_Listed records:_
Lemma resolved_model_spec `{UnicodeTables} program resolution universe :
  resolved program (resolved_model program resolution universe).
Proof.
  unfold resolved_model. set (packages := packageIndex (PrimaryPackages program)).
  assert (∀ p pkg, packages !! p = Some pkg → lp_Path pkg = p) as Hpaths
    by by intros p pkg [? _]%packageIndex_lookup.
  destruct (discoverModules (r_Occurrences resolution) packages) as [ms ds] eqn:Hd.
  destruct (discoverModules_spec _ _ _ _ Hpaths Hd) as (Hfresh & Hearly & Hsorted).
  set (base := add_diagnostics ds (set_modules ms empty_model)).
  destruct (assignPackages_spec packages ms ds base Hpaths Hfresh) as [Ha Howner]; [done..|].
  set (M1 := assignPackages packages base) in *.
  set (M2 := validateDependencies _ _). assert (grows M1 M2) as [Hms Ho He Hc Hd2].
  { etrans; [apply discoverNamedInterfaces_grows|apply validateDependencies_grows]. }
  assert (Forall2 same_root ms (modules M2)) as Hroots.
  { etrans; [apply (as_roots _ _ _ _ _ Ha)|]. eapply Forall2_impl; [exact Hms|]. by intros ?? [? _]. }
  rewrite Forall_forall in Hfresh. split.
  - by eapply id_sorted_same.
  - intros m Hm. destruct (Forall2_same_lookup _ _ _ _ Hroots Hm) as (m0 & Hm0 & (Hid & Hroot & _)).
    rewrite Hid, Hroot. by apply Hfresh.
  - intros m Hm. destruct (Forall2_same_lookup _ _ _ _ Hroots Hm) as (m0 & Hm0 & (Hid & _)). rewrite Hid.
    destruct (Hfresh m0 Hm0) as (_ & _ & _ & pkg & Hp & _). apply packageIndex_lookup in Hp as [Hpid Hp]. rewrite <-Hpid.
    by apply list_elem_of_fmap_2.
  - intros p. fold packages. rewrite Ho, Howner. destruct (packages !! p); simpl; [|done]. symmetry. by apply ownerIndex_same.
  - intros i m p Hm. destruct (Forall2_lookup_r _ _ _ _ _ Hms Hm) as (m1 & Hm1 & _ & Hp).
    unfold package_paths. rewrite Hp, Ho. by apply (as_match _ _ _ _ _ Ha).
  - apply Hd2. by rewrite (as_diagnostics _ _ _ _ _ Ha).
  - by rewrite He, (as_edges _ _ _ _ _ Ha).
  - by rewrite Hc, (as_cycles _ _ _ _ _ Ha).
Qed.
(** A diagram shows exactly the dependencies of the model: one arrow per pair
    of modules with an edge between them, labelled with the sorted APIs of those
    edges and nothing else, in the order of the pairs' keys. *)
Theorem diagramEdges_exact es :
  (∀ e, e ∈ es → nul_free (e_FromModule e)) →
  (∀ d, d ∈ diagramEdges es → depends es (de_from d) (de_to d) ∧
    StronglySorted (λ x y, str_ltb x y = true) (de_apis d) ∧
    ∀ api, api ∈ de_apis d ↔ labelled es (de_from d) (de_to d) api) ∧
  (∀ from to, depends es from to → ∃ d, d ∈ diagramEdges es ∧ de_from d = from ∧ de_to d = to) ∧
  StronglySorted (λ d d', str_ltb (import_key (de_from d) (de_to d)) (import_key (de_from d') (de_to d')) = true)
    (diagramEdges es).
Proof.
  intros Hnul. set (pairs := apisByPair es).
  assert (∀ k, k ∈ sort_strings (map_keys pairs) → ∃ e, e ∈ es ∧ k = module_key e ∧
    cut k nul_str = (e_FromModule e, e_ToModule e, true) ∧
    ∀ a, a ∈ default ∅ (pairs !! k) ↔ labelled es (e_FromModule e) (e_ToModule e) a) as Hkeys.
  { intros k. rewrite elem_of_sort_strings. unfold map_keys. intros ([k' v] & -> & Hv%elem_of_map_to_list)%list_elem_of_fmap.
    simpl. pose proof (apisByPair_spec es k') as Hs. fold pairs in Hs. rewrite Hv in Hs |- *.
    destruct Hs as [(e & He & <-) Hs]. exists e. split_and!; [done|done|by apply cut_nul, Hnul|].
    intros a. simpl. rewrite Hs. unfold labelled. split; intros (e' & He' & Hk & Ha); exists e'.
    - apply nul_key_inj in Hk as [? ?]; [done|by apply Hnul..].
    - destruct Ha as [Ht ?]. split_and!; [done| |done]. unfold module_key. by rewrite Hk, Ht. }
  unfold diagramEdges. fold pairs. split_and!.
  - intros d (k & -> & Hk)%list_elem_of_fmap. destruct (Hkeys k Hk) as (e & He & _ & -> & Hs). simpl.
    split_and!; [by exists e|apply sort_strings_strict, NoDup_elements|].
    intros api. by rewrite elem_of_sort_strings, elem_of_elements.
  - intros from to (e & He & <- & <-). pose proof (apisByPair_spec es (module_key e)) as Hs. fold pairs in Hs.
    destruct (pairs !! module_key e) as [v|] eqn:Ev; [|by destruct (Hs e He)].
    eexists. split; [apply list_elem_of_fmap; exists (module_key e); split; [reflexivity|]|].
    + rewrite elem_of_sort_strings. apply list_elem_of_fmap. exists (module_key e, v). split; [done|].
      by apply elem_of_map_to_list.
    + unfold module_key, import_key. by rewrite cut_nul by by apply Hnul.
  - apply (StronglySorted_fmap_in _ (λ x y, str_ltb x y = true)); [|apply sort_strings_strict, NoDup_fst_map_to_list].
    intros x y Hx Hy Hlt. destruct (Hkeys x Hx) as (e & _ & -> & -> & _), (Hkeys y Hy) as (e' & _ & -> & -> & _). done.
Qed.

_Exercise requirements:_
Take exactly the lines from the one containing "destruct (discoverModules_spec _" through the one containing "set (M2 := validateDependencies" in the data above, and output them with nothing added.

_Output of the task:_
  destruct (discoverModules_spec _ _ _ _ Hpaths Hd) as (Hfresh & Hearly & Hsorted).
  set (base := add_diagnostics ds (set_modules ms empty_model)).
  destruct (assignPackages_spec packages ms ds base Hpaths Hfresh) as [Ha Howner]; [done..|].
  set (M1 := assignPackages packages base) in *.
  set (M2 := validateDependencies _ _). assert (grows M1 M2) as [Hms Ho He Hc Hd2].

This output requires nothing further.